Forum Discussion
I am afraid I have learnt to be rather skeptical about "fashionable" diets like the Venus Diet that seem to be mostly hype but don't seem to offer anything new scientifically. So my answer to your question is "No". It is not a matter of vegetarian is more or less healthy than nonvegetarian diets To be healthy, a diet has to be an eating and exercise regime that helps you reach your ideal weight and then maintain it longterm. Which is what Valter Longo's fasting process does. He does recommend a plant-based diet, ie not carb based like most diets, and minimising carbs and keeping fat to a reasonable but lowish level. He includes some chicken, some fish, and a very little other meats if wanted. A big problem is that most diets actually reset your weight set-point higher: When you go onto a diet and then off it after reaching your goal weight, your weight drops down and then yo-yos back up again once you "stop dieting" and often end up weighing more than when you started. Unless you prevent it doing so by making lifestyle changes that allow you to keep the weight-change.

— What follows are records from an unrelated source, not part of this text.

(* ===== verification/Period.v ===== *)
(** Budget windows ([app/src/app/core/budgets/period.ts]): every window is counted
    from the budget's start date, and the windows tile the calendar. *)
From S2P Require Export Calendar Domain.
#[local] Open Scope string_scope.
#[local] Open Scope Z_scope.

(** * Definitions *)

Record BudgetWindow : Type := mkWindow { win_from : string; win_to : string; win_index : Z }.

(** [Pick<Budget, 'period' | 'startDate'>]. *)
Record Anchor : Type := mkAnchor { an_period : BudgetPeriod; an_startDate : string }.

Definition parseDate (date : string) : result Ymd := parts date.
Definition formatDate (p : Ymd) : string := format (year p) (month p) (day p).

Definition windowStart (anchor : Anchor) (index : Z) : result string :=
  match an_period anchor with
  | Weekly => addDays (an_startDate anchor) (index * 7)
  | Monthly => addMonths (an_startDate anchor) index
  | Yearly => addMonths (an_startDate anchor) (index * 12)
  end.

Definition dayBefore (date : string) : result string := addDays date (-1).

Definition windowByIndex (anchor : Anchor) (index : Z) : result BudgetWindow :=
  from ← windowStart anchor index;
  next ← windowStart anchor (index + 1);
  to ← dayBefore next;
  mret (mkWindow from to index).

(** Day counts; a [Date.UTC] past the range of dates is NaN in the code. *)
Definition estimateIndex (anchor : Anchor) (date : string) : result Z :=
  start ← parseDate (an_startDate anchor);
  target ← parseDate date;
  match an_period anchor with
  | Weekly =>
      let days := date_utc (year target) (month target - 1) (day target)
                  - date_utc (year start) (month start - 1) (day start) in
      mret (days / 7)
  | period =>
      let months := (year target - year start) * 12 + (month target - month start) in
      mret (match period with Monthly => months | _ => months / 12 end)
  end.

(** The two correction loops of [windowFor].  Each runs at most once on real dates;
    [fuel] bounds them, and running out of it is outside the model. *)
Fixpoint step_back (fuel : nat) (anchor : Anchor) (date : string) (index : Z) : result Z :=
  if 0 <? index then
    start ← windowStart anchor index;
    if String.ltb date start then
      match fuel with
      | O => Throw (OutsideModel "windowFor keeps stepping back")
      | S f => step_back f anchor date (index - 1)
      end
    else mret index
  else mret index.

Fixpoint step_forward (fuel : nat) (anchor : Anchor) (date : string) (index : Z) : result Z :=
  next ← windowStart anchor (index + 1);
  if String.leb next date then
    match fuel with
    | O => Throw (OutsideModel "windowFor keeps stepping forward")
    | S f => step_forward f anchor date (index + 1)
    end
  else mret index.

There was a very good study done into diets of cultures where people lived long and healthy lives. The diets varied from Massai diet which is blood, milk and meat, to Icelandic which is seabird's eggs, fish, seaweed and rugged vegetables, to Georgian which is yoghurt, cheese, milk, bread, whole grains, fresh vegetables. What they all had in common was that the things they ate were grown or caught locally (generally by themselves) and seasonally, were eaten fresh, and were not refined ie they ate almost all of it. They were caught in clean water or forests, grown on small lifestyle farms, without the use of the horrible pesticides and herbicides our massive monocultural farms use.
I think these things matter more than specific hyped up fashionable diet plans that may work to lose weight but do nothing to ensure you can keep it off for the next 5 years.
But that is just my view. You are entitled to yours, and whatever works to get you both healthy and a healthy weight that you can maintain should be good for your heart as much as the rest of you.